(Supplied data)

(** * VPS-FastSearch: a shallow embedding of the search core and the daemon

    The development follows the source modules it verifies:

    - [Core]    : [vps_fastsearch/core.py], classes [SearchDB] (the SQLite
                  store with its FTS5 mirror and its vec0 table, the BM25 /
                  vector / hybrid / reranked searches) and [Reranker], with
                  the commands [index] and [search] of [cli.py] that call
                  them;
    - [Daemon]  : [vps_fastsearch/daemon.py], classes [ModelManager] and
                  [FastSearchDaemon] (slot registry, eviction, idle unload,
                  JSON-RPC dispatch, framed connections), with the merge of
                  a configuration file into the defaults of [config.py];
    - [Client]  : [vps_fastsearch/client.py], the receiving half of
                  [FastSearchClient._send_request];
    - [Chunker] : [vps_fastsearch/chunker.py], [chunk_text] and
                  [_split_long_paragraph].

    Python values are modelled as the code has them: [int] as [Z], [str] as
    [string], [bytes] as [list Byte.byte], a [dict] used as a map as [gmap],
    an [OrderedDict] and the rows of a table as association lists (order and
    duplicates matter there), an exception as a value of [exn] returned
    through [Res]. *)

From Stdlib Require Import PrimFloat.
From Stdlib Require Uint63.
From Stdlib Require Import QArith.
From stdpp Require Import base option list gmap strings numbers sorting pretty.
From Stdlib.Strings Require Byte.

Local Open Scope string_scope.
Local Open Scope list_scope.
Local Open Scope Z_scope.

(** ** Exceptions and results *)

(** A raised Python exception: its class name and [str(e)]. *)
Record exn := Exn { exn_class : string; exn_msg : string }.

#[global] Instance exn_eq_dec : EqDecision exn.
Proof. solve_decision. Defined.

Inductive Res (A : Type) : Type :=
| Ok (a : A)
| Raise (e : exn).
Arguments Ok {A} a.
Arguments Raise {A} e.

Definition is_Ok {A} (r : Res A) : bool :=
  match r with Ok _ => true | Raise _ => false end.

Definition res_bind {A B} (r : Res A) (k : A → Res B) : Res B :=
  match r with Ok a => k a | Raise e => Raise e end.

#[global] Instance Res_ret : MRet Res := @Ok.
#[global] Instance Res_bind : MBind Res := λ A B k r, res_bind r k.

(** A loop that builds a list and stops at the first exception. *)
Fixpoint mapM_res {A B} (f : A → Res B) (xs : list A) : Res (list B) :=
  match xs with
  | [] => Ok []
  | x :: xs' => y ← f x; ys ← mapM_res f xs'; Ok (y :: ys)
  end.

Definition ZeroDivisionError : exn := Exn "ZeroDivisionError" "division by zero".
Definition KeyError (key : string) : exn := Exn "KeyError" key.

(** [enumerate(xs, start)] *)
Fixpoint enumerate {A} (start : Z) (xs : list A) : list (Z * A) :=
  match xs with
  | [] => []
  | x :: xs' => (start, x) :: enumerate (start + 1) xs'
  end.

(** [xs[:n]] for a Python [int] n: a negative bound counts from the end. *)
Definition py_slice_to {A} (xs : list A) (n : Z) : list A :=
  if decide (0 ≤ n) then take (Z.to_nat n) xs
  else take (length xs - Z.to_nat (- n))%nat xs.

(** ** core.py *)
Module Core.

Section SearchDB.
(** * img_extract: image harvesting and deduplicating download

    A shallow embedding of [img_extract.py].  The functions of the script
    keep their names: [extract_images_from_current_state],
    [get_image_urls_from_page], [is_svg_image], [download_image] and the
    download loop of [main].

    Conventions of the model.
    - A Python [str] is a [string] whose characters are the code points
      0..255.  Case folding, character classes and UTF-8 encoding are the
      Python ones on that range.
    - A Python [set] of strings is a [gset string]; an attribute
      dictionary is a [gmap string string].
    - The browser, the network and the file system are explicit state:
      the browser by an interface of commands over an arbitrary state
      type, the network by an oracle, the destination directory by the
      set of paths that exist.
    - Library functions the script calls ([urllib.parse], [os.path],
      [hashlib.md5], the two regular expressions) are modelled below, each
      in a module named after the library. *)

From Stdlib Require Import ZArith NArith Bool Lia QArith.
From Stdlib Require Import Ascii.
From Stdlib Require String.
From stdpp Require Import gmap strings list.

(** ** Python string primitives *)
Module Py.

Definition ord (c : ascii) : N := N_of_ascii c.

(** [str.isspace] on one character; also the class [\s] of [re]. *)
Definition isspace (c : ascii) : bool :=
  let n := ord c in
  ((9 <=? n) && (n <=? 13) || (28 <=? n) && (n <=? 32)
   || (n =? 133) || (n =? 160))%N.

(** The class [\d] of [re]. *)
Definition isdigit (c : ascii) : bool :=
  let n := ord c in ((48 <=? n) && (n <=? 57))%N.

Definition isupper_ascii (c : ascii) : bool :=
  let n := ord c in ((65 <=? n) && (n <=? 90))%N.

Definition islower_ascii (c : ascii) : bool :=
  let n := ord c in ((97 <=? n) && (n <=? 122))%N.

(** [c.isascii() and c.isalpha()] *)
Definition isascii_alpha (c : ascii) : bool :=
  isupper_ascii c || islower_ascii c.

(** [str.lower] on one character: A-Z and the capital letters of
    Latin-1 are moved by 32. *)
Definition lower_char (c : ascii) : ascii :=
  let n := ord c in
  if (isupper_ascii c
      || ((192 <=? n) && (n <=? 222) && negb (n =? 215)))%N
  then ascii_of_N (n + 32) else c.

Fixpoint lower (s : string) : string :=
  match s with
  | EmptyString => EmptyString
  | String c s' => String (lower_char c) (lower s')
  end.

(** [s.startswith(p)] *)
Fixpoint startswith (s p : string) {struct p} : bool :=
  match p with
  | EmptyString => true
  | String a p' =>
      match s with
      | EmptyString => false
      | String b s' => if Ascii.eqb a b then startswith s' p' else false
      end
  end.

(** [s[n:]] *)
Fixpoint drop (n : nat) (s : string) : string :=
  match n, s with
  | O, _ => s
  | S n', EmptyString => EmptyString
  | S n', String _ s' => drop n' s'
  end.

(** [s[:n]] *)
Fixpoint take (n : nat) (s : string) : string :=
  match n, s with
  | O, _ => EmptyString
  | S n', EmptyString => EmptyString
  | S n', String c s' => String c (take n' s')
  end.

(** [s.endswith(p)] *)
Definition endswith (s p : string) : bool :=
  (String.length p <=? String.length s)%nat
  && String.eqb (drop (String.length s - String.length p) s) p.

(** [sub in s] *)
Fixpoint contains (s sub : string) : bool :=
  startswith s sub
  || match s with
     | EmptyString => false
     | String _ s' => contains s' sub
     end.

(** [c in s] for a single character. *)
Fixpoint has_char (c : ascii) (s : string) : bool :=
  match s with
  | EmptyString => false
  | String b s' => Ascii.eqb c b || has_char c s'
  end.

(** Truth value of a string: non-empty. *)
Definition truthy (s : string) : bool :=
  match s with EmptyString => false | _ => true end.

(** The longest prefix whose characters satisfy [p], and the rest. *)
Fixpoint span (p : ascii → bool) (s : string) : string * string :=
  match s with
  | EmptyString => (EmptyString, EmptyString)
  | String c s' =>
      if p c then let '(a, b) := span p s' in (String c a, b)
      else (EmptyString, s)
  end.

(** [s.partition(c)]: the text before the first [c], whether [c] was
    found, and the text after it. *)
Definition partition (c : ascii) (s : string) : string * bool * string :=
  let '(a, b) := span (λ x, negb (Ascii.eqb x c)) s in
  match b with
  | EmptyString => (a, false, EmptyString)
  | String _ b' => (a, true, b')
  end.

(** [s.split(c)] for a one-character separator. *)
Fixpoint split (c : ascii) (s : string) : list string :=
  match s with
  | EmptyString => [EmptyString]
  | String x s' =>
      if Ascii.eqb x c then EmptyString :: split c s'
      else match split c s' with
           | w :: ws => String x w :: ws
           | [] => [String x EmptyString]
           end
  end.

(** [c.join(l)] *)
Fixpoint join (c : string) (l : list string) : string :=
  match l with
  | [] => EmptyString
  | [w] => w
  | w :: ws => w +:+ c +:+ join c ws
  end.

(** [s.replace(c, "")] *)
Fixpoint remove_char (c : ascii) (s : string) : string :=
  match s with
  | EmptyString => EmptyString
  | String x s' =>
      if Ascii.eqb x c then remove_char c s' else String x (remove_char c s')
  end.

(** [s.lstrip(chars)] where [chars] is given as a predicate. *)
Fixpoint lstrip (p : ascii → bool) (s : string) : string :=
  match s with
  | EmptyString => EmptyString
  | String c s' => if p c then lstrip p s' else s
  end.

(** [s.rfind(c)]: position of the last [c], if any. *)
Fixpoint rfind (c : ascii) (s : string) : option nat :=
  match s with
  | EmptyString => None
  | String x s' =>
      match rfind c s' with
      | Some i => Some (S i)
      | None => if Ascii.eqb x c then Some O else None
      end
  end.

(** [s.find(c)]: position of the first [c], if any. *)
Fixpoint find (c : ascii) (s : string) : option nat :=
  match s with
  | EmptyString => None
  | String x s' =>
      if Ascii.eqb x c then Some O
      else match find c s' with Some i => Some (S i) | None => None end
  end.

(** [all(p(c) for c in s)] *)
Fixpoint all_chars (p : ascii → bool) (s : string) : bool :=
  match s with
  | EmptyString => true
  | String c s' => p c && all_chars p s'
  end.

(** [s.encode()]: UTF-8; a code point above 127 takes two bytes. *)
Fixpoint encode (s : string) : list Z :=
  match s with
  | EmptyString => []
  | String c s' =>
      let n := Z.of_N (ord c) in
      if (n <? 128)%Z then n :: encode s'
      else Z.lor 192 (Z.shiftr n 6) :: Z.lor 128 (Z.land n 63) :: encode s'
  end.

End Py.

(** ** The two regular expressions of the extractor *)
Module Re.

(** One match of [([^\s]+)\s*(?:\d+[wx])?,?] at the start of [s]:
    the captured group and the text after the match.  Every part after
    the group is optional and greedy, and a shorter run of digits can
    never be followed by [w] or [x], so the first attempt of the
    backtracking matcher is the match. *)
Definition match_srcset (s : string) : option (string * string) :=
  let '(url, r1) := Py.span (λ c, negb (Py.isspace c)) s in
  match url with
  | EmptyString => None
  | _ =>
      let '(_, r2) := Py.span Py.isspace r1 in
      let r3 :=
        match Py.span Py.isdigit r2 with
        | (String _ _, String c r) =>
            if Ascii.eqb c "w" || Ascii.eqb c "x" then r else r2
        | _ => r2
        end in
      let r4 :=
        match r3 with
        | String c r => if Ascii.eqb c "," then r else r3
        | EmptyString => r3
        end in
      Some (url, r4)
  end.

Definition is_quote_or_paren (c : ascii) : bool :=
  Ascii.eqb c "034" || Ascii.eqb c "'" || Ascii.eqb c ")".

Definition is_quote (c : ascii) : bool :=
  Ascii.eqb c "034" || Ascii.eqb c "'".

(** One match of [url\(["\']?([^"\')]+)] at the start of [s].  When the
    optional quote is present the group must start after it: without it
    the group would have to start at the quote, which it excludes. *)
Definition match_css_url (s : string) : option (string * string) :=
  if Py.startswith s "url(" then
    let r0 := Py.drop 4 s in
    let r1 :=
      match r0 with
      | String c r => if is_quote c then r else r0
      | EmptyString => r0
      end in
    let '(g, r2) := Py.span (λ c, negb (is_quote_or_paren c)) r1 in
    match g with
    | EmptyString => None
    | _ => Some (g, r2)
    end
  else None.

(** [re.findall] for a pattern with one group whose matches are never
    empty: scan from the left; after a match resume at its end,
    otherwise one character further.  [skip] counts the characters of
    the last match still to be passed over. *)
Fixpoint findall_from (m : string → option (string * string))
    (s : string) (skip : nat) : list string :=
  match s with
  | EmptyString => []
  | String _ s' =>
      match skip with
      | S k => findall_from m s' k
      | O =>
          match m s with
          | Some (g, rest) =>
              g :: findall_from m s'
                     (String.length s - String.length rest - 1)
          | None => findall_from m s' 0
          end
      end
  end.

Definition findall (m : string → option (string * string)) (s : string)
  : list string := findall_from m s 0.

End Re.

(** ** hashlib.md5 (RFC 1321) on a list of bytes *)
Module MD5.
Local Open Scope Z_scope.

Definition wrap (x : Z) : Z := x mod 2 ^ 32.
Definition add32 (x y : Z) : Z := wrap (x + y).
Definition not32 (x : Z) : Z := Z.lxor x 0xffffffff.
Definition rotl32 (x n : Z) : Z :=
  wrap (Z.lor (Z.shiftl x n) (Z.shiftr x (32 - n))).

(** The sine table and the rotation amounts, one pair per step. *)
Definition K : list Z :=
  [ 0xd76aa478; 0xe8c7b756; 0x242070db; 0xc1bdceee;
    0xf57c0faf; 0x4787c62a; 0xa8304613; 0xfd469501;
    0x698098d8; 0x8b44f7af; 0xffff5bb1; 0x895cd7be;
    0x6b901122; 0xfd987193; 0xa679438e; 0x49b40821;
    0xf61e2562; 0xc040b340; 0x265e5a51; 0xe9b6c7aa;
    0xd62f105d; 0x02441453; 0xd8a1e681; 0xe7d3fbc8;
    0x21e1cde6; 0xc33707d6; 0xf4d50d87; 0x455a14ed;
    0xa9e3e905; 0xfcefa3f8; 0x676f02d9; 0x8d2a4c8a;
    0xfffa3942; 0x8771f681; 0x6d9d6122; 0xfde5380c;
    0xa4beea44; 0x4bdecfa9; 0xf6bb4b60; 0xbebfbc70;
    0x289b7ec6; 0xeaa127fa; 0xd4ef3085; 0x04881d05;
    0xd9d4d039; 0xe6db99e5; 0x1fa27cf8; 0xc4ac5665;
    0xf4292244; 0x432aff97; 0xab9423a7; 0xfc93a039;
    0x655b59c3; 0x8f0ccc92; 0xffeff47d; 0x85845dd1;
    0x6fa87e4f; 0xfe2ce6e0; 0xa3014314; 0x4e0811a1;
    0xf7537e82; 0xbd3af235; 0x2ad7d2bb; 0xeb86d391 ].

Definition R : list Z :=
  [ 7; 12; 17; 22; 7; 12; 17; 22; 7; 12; 17; 22; 7; 12; 17; 22;
    5; 9; 14; 20; 5; 9; 14; 20; 5; 9; 14; 20; 5; 9; 14; 20;
    4; 11; 16; 23; 4; 11; 16; 23; 4; 11; 16; 23; 4; 11; 16; 23;
    6; 10; 15; 21; 6; 10; 15; 21; 6; 10; 15; 21; 6; 10; 15; 21 ].

(** Little-endian bytes of a number, [n] of them. *)
Fixpoint le_bytes (n : nat) (x : Z) : list Z :=
  match n with
  | O => []
  | S n' => x mod 256 :: le_bytes n' (x / 256)
  end.

Fixpoint le_word (bs : list Z) : Z :=
  match bs with
  | [] => 0
  | b :: bs' => b + 256 * le_word bs'
  end.

(** Cut a list in pieces of [k] elements; [fuel] bounds the pieces. *)
Fixpoint pieces {A} (fuel k : nat) (l : list A) : list (list A) :=
  match fuel, l with
  | O, _ | _, [] => []
  | S f, _ => take k l :: pieces f k (drop k l)
  end.

Definition pad (msg : list Z) : list Z :=
  let n := Z.of_nat (length msg) in
  msg ++ 128 :: repeat 0 (Z.to_nat ((55 - n) mod 64)) ++ le_bytes 8 (8 * n).

Record state := State { sa : Z; sb : Z; sc : Z; sd : Z }.

Definition init : state :=
  State 0x67452301 0xefcdab89 0x98badcfe 0x10325476.
Lemma openai_rerank_returns (reply : OpenAI.Reply) (documents : list D) :
  returnsAll (OpenAI.rerank reply documents) documents
             (fun q => 0 <= q <= 1 /\ ~ q == 0).
Proof.
  assert (Hhalf : 0 <= 1#2 <= 1 /\ ~ (1#2) == 0) by (split; [ lra | apply half_nonzero ]).
  unfold OpenAI.rerank. destruct documents as [ | d t ].
  - simpl. exists []. repeat split; constructor.
  - destruct reply as [ | st | | c ]; cbn [tryCatch bind OpenAI.request];
      try (apply returnsAll_neutral; exact Hhalf).
    apply returnsAll_sorted; [ apply attach_docs | ].
    apply (attach_scores (fun q => 0 <= q <= 1 /\ ~ q == 0)). intros x Hx. split; [ | apply orQ_nonzero, half_nonzero ].
    apply orQ_bounds; [ lra | ].
    intros q ->. destruct Hx as [Hx | [q' [Hq' Hin]]]; [ discriminate | ].
    injection Hq' as <-.
    pose proof (openai_parseScores_bounds c (List.length (d :: t))) as Hb.
    rewrite Forall_forall in Hb. now apply Hb.
Qed.

Lemma gemini_rerank_returns (reply : Gemini.Reply) (documents : list D) :
  returnsAll (Gemini.rerank reply documents) documents
             (fun q => 0 <= q <= 1 /\ ~ q == 0).
Proof.
  assert (Hhalf : 0 <= 1#2 <= 1 /\ ~ (1#2) == 0) by (split; [ lra | apply half_nonzero ]).
  unfold Gemini.rerank. destruct documents as [ | d t ].
  - simpl. exists []. repeat split; constructor.
  - destruct reply as [ | text ]; cbn [tryCatch bind Gemini.request];
      try (apply returnsAll_neutral; exact Hhalf).
    apply returnsAll_sorted; [ apply attach_docs | ].
    apply (attach_scores (fun q => 0 <= q <= 1 /\ ~ q == 0)). intros x Hx. split; [ | apply orQ_nonzero, half_nonzero ].
    apply orQ_bounds; [ lra | ].
    intros q ->. destruct Hx as [Hx | [q' [Hq' Hin]]]; [ discriminate | ].
    injection Hq' as <-.
    pose proof (gemini_parseScores_bounds text (List.length (d :: t))) as Hb.
    rewrite Forall_forall in Hb. now apply Hb.
Qed.

Lemma cohere_rerank_returns (reply : Cohere.Reply) (documents : list D) :
  returnsAll (Cohere.rerank reply documents) documents (fun q => ~ q == 0).
Proof.
  unfold Cohere.rerank. destruct documents as [ | d t ].
  - simpl. exists []. repeat split; constructor.
  - destruct reply as [ | st | | r ]; cbn [tryCatch bind Cohere.request];
      try (apply returnsAll_neutral; apply half_nonzero).
    apply returnsAll_sorted; [ apply attachFound_docs | ].
    apply (attachFound_scores (fun q => ~ q == 0)). intros i. apply orQ_nonzero, half_nonzero.
Qed.
(** With scores that are not negative in the reply, the Cohere provider
    attaches none that is. *)
Lemma cohere_rerank_nonneg (reply : Cohere.Reply) (documents : list D) :
  (forall l e s, reply = Cohere.Data (Some l) -> In e l ->
                 Cohere.relevance_score e = Some s -> 0 <= s) ->
  returnsAll (Cohere.rerank reply documents) documents (fun q => 0 <= q).
Proof.
  intros Hr. assert (Hhalf : 0 <= 1#2) by lra.
  unfold Cohere.rerank. destruct documents as [ | d t ].
  - simpl. exists []. repeat split; constructor.
  - destruct reply as [ | st | | r ]; cbn [tryCatch bind Cohere.request];
      try (apply returnsAll_neutral; exact Hhalf).
    apply returnsAll_sorted; [ apply attachFound_docs | ].
    apply (attachFound_scores (fun q => 0 <= q)). intros i.
    destruct (orQ_cases (Cohere.scoreAt r i) (1#2)) as [E | E].
    + rewrite E. exact Hhalf.
    + apply scoreAt_In in E. destruct E as [l [e [-> [Hin Hs]]]].
      now apply (Hr l e).
Qed.

(** What a provider returns is in the order of the scores. *)
Lemma neutral_sorted (documents : list D) :
  sortedDesc (@rerankerScore D) (neutral documents).
Proof.
  unfold sortedDesc. induction documents as [ | d t IH ]; simpl; constructor.
  - exact IH.
  - apply Forall_forall. intros s Hs.
    pose proof (neutral_scores t) as Hn. rewrite Forall_forall in Hn.
    rewrite (Hn s Hs). simpl. lra.
Qed.

Lemma openai_rerank_sorted (reply : OpenAI.Reply) (documents : list D) :
  exists out, OpenAI.rerank reply documents = Ok out
              /\ sortedDesc (@rerankerScore D) out.
Proof.
  unfold OpenAI.rerank. destruct documents as [ | d t ].
  - exists []. split; [ reflexivity | constructor ].
  - destruct reply as [ | st | | c ]; cbn [tryCatch bind OpenAI.request];
      eexists; (split; [ reflexivity | ]);
      try apply neutral_sorted; apply sortDesc_sorted.
Qed.

Lemma gemini_rerank_sorted (reply : Gemini.Reply) (documents : list D) :
  exists out, Gemini.rerank reply documents = Ok out
              /\ sortedDesc (@rerankerScore D) out.
Proof.
  unfold Gemini.rerank. destruct documents as [ | d t ].
  - exists []. split; [ reflexivity | constructor ].
  - destruct reply as [ | text ]; cbn [tryCatch bind Gemini.request];
      eexists; (split; [ reflexivity | ]);
      try apply neutral_sorted; apply sortDesc_sorted.
Qed.

Lemma cohere_rerank_sorted (reply : Cohere.Reply) (documents : list D) :
  exists out, Cohere.rerank reply documents = Ok out
              /\ sortedDesc (@rerankerScore D) out.
Proof.
  unfold Cohere.rerank. destruct documents as [ | d t ].
  - exists []. split; [ reflexivity | constructor ].
  - destruct reply as [ | st | | r ]; cbn [tryCatch bind Cohere.request];
      eexists; (split; [ reflexivity | ]);
      try apply neutral_sorted; apply sortDesc_sorted.
Qed.

(** A request that fails, or an answer with no usable scores, gives every
    document the neutral score, in the order the documents came. *)
Lemma attach_fill (documents : list D) (idx n : nat) :
  (idx + List.length documents <= n)%nat ->
  attach documents (fillNeutral n) idx = neutral documents.
Proof.
  revert idx. induction documents as [ | d t IH ]; intros idx H; simpl.
  - reflexivity.
  - simpl in H. rewrite IH by lia. unfold fillNeutral.
    rewrite nth_error_repeat by lia. reflexivity.
Qed.

Lemma sorted_neutral (documents : list D) :
  sortDesc (@rerankerScore D) (neutral documents) = neutral documents.
Proof. apply sortDesc_id, neutral_sorted. Qed.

(End Supplied data)

Your answer should be all lines from the data that contain "true".

■ Solution ■
  match r with Ok _ => true | Raise _ => false end.
  | EmptyString => true
  match s with EmptyString => false | _ => true end.
  | String _ b' => (a, true, b')
  | EmptyString => true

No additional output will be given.